(The records begins)

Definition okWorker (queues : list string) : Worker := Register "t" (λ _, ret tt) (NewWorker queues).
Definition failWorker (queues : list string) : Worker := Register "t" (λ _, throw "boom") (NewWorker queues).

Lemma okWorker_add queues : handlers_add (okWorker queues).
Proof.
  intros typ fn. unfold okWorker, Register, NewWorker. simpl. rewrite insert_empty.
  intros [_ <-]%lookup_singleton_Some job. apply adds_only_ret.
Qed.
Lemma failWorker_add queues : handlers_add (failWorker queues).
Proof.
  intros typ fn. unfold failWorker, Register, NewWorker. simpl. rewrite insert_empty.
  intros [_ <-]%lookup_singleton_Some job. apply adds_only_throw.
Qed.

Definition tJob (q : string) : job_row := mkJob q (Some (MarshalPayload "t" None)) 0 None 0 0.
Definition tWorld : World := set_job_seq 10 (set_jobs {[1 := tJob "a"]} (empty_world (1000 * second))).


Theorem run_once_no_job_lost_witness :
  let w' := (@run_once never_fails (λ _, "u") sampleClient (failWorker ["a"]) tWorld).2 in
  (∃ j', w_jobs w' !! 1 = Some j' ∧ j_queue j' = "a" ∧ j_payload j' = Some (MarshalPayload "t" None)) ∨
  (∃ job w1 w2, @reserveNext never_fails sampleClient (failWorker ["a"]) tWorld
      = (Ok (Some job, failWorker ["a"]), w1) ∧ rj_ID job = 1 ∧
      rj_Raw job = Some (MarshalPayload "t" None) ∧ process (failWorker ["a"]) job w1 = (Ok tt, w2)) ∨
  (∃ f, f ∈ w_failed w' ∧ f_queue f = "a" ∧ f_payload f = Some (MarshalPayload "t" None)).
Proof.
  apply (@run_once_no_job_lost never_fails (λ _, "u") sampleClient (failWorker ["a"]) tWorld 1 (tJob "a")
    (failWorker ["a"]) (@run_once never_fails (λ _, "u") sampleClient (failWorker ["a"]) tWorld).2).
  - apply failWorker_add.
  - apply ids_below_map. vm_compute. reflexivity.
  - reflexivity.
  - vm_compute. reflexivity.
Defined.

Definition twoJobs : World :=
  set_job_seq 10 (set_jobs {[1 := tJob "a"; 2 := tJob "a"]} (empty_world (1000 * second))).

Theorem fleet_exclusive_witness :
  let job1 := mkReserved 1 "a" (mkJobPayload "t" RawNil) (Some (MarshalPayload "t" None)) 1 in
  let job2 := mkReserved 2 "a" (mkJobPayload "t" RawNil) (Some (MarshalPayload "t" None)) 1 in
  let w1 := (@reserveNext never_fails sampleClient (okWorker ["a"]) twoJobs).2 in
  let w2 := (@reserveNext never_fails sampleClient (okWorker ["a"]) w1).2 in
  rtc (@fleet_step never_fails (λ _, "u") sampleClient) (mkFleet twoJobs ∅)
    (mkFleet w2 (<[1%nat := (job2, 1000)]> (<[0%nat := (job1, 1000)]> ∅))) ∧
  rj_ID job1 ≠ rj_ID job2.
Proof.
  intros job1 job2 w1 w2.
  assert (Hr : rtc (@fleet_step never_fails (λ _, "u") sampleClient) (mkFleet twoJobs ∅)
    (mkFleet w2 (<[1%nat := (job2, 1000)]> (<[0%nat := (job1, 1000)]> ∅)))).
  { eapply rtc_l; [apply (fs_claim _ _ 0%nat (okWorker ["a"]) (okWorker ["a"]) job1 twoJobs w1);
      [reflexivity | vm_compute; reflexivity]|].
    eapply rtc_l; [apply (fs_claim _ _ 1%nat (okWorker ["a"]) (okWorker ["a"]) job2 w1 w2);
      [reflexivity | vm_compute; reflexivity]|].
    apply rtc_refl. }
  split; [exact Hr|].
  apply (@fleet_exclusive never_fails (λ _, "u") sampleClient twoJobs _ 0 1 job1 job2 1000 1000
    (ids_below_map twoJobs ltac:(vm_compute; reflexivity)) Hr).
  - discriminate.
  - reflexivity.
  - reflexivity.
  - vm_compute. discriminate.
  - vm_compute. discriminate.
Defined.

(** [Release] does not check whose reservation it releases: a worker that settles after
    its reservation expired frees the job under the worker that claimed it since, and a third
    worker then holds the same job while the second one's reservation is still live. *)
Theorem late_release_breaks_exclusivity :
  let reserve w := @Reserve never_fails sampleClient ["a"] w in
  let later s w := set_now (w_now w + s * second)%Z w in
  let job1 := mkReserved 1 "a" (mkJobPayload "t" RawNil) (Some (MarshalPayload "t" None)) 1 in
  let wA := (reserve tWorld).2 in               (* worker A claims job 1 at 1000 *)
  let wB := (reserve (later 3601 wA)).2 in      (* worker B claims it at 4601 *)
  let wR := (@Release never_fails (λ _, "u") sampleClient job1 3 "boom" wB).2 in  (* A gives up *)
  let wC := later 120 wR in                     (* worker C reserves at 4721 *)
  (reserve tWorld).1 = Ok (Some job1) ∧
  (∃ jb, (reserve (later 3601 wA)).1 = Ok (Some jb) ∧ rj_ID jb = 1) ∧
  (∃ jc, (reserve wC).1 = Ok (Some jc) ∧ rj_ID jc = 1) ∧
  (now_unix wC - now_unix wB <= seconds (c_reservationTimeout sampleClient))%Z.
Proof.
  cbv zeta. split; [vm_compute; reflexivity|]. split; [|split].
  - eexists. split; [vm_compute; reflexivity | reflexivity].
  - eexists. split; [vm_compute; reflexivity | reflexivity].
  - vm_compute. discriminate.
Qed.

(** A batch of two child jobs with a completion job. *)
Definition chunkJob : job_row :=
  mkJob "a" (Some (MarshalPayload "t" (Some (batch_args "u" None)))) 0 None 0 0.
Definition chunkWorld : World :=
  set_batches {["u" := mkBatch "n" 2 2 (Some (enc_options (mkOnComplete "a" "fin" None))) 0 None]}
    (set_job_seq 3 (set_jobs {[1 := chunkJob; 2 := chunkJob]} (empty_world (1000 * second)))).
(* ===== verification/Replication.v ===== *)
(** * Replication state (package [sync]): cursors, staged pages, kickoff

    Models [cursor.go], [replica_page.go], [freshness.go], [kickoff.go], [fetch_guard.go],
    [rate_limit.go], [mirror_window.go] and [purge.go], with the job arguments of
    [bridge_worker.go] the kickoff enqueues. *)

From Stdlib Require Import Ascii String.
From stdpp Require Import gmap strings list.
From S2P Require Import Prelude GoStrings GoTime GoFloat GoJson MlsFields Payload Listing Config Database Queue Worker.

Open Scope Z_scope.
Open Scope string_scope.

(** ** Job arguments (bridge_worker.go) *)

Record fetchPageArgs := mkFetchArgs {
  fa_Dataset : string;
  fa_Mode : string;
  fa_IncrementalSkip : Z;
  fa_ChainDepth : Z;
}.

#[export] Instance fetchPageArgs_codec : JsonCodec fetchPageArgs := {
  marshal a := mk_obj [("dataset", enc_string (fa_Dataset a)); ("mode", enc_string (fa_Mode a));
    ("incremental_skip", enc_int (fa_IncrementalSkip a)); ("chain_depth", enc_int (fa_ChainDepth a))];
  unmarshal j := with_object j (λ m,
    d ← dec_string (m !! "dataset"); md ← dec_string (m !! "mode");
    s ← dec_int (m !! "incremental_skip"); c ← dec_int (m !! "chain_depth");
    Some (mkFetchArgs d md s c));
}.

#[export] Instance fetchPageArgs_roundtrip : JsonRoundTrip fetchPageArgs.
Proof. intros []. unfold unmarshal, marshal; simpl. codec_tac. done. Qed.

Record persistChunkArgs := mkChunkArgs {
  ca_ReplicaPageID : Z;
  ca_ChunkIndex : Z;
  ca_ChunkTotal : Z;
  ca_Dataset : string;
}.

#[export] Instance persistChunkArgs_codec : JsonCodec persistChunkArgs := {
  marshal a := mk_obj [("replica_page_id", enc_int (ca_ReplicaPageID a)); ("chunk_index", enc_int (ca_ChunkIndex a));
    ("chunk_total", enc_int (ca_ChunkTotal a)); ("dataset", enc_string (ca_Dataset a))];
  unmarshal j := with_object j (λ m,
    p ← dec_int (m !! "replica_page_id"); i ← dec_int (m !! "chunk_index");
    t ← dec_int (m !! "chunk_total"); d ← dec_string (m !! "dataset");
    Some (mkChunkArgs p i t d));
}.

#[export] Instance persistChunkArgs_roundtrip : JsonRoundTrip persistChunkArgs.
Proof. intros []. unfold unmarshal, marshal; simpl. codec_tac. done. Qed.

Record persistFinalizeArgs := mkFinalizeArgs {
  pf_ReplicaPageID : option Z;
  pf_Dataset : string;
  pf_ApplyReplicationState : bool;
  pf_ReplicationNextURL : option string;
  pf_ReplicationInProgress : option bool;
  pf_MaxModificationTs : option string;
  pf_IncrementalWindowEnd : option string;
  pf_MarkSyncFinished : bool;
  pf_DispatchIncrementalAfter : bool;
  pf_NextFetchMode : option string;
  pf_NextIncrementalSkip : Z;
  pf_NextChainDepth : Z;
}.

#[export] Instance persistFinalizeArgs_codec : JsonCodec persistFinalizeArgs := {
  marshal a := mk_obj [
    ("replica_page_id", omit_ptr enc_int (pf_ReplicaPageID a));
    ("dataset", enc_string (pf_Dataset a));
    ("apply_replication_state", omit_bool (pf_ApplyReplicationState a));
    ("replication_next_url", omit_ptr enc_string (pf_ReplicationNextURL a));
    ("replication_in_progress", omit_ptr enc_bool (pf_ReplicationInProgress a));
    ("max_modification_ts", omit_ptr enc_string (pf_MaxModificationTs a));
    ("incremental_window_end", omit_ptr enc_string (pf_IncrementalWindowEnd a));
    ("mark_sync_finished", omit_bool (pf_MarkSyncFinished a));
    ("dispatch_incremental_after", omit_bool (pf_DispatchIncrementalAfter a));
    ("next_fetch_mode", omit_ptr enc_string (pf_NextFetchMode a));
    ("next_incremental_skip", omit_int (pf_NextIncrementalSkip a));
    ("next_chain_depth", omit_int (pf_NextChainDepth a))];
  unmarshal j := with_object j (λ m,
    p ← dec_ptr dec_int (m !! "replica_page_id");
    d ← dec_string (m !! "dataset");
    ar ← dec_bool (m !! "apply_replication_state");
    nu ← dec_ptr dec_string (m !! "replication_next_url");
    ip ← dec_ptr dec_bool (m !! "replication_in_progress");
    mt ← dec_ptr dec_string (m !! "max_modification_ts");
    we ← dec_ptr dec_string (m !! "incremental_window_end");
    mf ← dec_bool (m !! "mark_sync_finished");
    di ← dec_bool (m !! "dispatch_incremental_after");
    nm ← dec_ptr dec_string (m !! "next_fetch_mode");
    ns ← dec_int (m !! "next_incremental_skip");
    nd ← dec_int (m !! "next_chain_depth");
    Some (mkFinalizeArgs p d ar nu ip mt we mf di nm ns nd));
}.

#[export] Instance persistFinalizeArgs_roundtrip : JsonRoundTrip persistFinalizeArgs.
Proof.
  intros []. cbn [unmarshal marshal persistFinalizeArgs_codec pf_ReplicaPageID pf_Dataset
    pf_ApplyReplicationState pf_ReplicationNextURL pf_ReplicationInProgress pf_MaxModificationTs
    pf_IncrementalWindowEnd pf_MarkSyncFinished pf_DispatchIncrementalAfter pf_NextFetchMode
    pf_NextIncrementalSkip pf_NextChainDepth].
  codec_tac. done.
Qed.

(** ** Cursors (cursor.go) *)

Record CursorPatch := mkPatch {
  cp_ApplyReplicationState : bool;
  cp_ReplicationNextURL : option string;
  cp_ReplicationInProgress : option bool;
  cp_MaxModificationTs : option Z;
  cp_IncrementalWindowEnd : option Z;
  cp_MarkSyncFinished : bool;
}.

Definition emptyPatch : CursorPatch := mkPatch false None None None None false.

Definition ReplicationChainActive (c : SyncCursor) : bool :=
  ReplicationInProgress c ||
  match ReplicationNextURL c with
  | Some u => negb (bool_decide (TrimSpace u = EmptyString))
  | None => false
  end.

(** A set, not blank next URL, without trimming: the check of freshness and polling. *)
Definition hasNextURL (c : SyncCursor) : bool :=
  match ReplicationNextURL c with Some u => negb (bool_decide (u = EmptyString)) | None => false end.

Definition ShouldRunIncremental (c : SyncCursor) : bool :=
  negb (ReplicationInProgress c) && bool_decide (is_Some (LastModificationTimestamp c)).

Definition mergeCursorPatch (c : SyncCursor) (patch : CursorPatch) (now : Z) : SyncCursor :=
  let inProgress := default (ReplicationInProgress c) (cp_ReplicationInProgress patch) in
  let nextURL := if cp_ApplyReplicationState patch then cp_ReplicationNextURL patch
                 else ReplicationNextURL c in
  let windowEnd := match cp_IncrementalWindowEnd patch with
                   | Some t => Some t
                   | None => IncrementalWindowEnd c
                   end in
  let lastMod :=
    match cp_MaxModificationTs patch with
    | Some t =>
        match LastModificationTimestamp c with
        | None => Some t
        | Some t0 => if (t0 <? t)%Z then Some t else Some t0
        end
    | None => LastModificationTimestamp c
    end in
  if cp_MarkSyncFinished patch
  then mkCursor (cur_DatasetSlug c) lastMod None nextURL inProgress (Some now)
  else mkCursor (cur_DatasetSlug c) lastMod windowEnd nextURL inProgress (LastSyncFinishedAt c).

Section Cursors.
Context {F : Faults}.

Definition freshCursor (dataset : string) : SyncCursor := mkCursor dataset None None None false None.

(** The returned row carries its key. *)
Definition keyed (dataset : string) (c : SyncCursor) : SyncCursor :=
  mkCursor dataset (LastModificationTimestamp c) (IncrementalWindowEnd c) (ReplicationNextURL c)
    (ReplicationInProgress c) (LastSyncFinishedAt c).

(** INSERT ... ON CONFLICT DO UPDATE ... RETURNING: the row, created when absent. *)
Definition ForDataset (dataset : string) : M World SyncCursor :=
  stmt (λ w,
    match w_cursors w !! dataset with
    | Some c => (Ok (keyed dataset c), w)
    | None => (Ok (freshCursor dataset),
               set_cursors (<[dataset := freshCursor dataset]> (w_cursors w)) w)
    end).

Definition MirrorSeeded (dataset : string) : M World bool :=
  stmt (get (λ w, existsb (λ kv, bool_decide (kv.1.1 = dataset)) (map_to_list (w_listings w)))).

(The records ends)

_Task to carry out_:
Output all lines from the beginning of the data up to the line holding "intros typ fn. unfold failWorker, Register, NewWorker.", that line included, exactly as written.

_Output of the exercise_:
Definition okWorker (queues : list string) : Worker := Register "t" (λ _, ret tt) (NewWorker queues).
Definition failWorker (queues : list string) : Worker := Register "t" (λ _, throw "boom") (NewWorker queues).

Lemma okWorker_add queues : handlers_add (okWorker queues).
Proof.
  intros typ fn. unfold okWorker, Register, NewWorker. simpl. rewrite insert_empty.
  intros [_ <-]%lookup_singleton_Some job. apply adds_only_ret.
Qed.
Lemma failWorker_add queues : handlers_add (failWorker queues).
Proof.
  intros typ fn. unfold failWorker, Register, NewWorker. simpl. rewrite insert_empty.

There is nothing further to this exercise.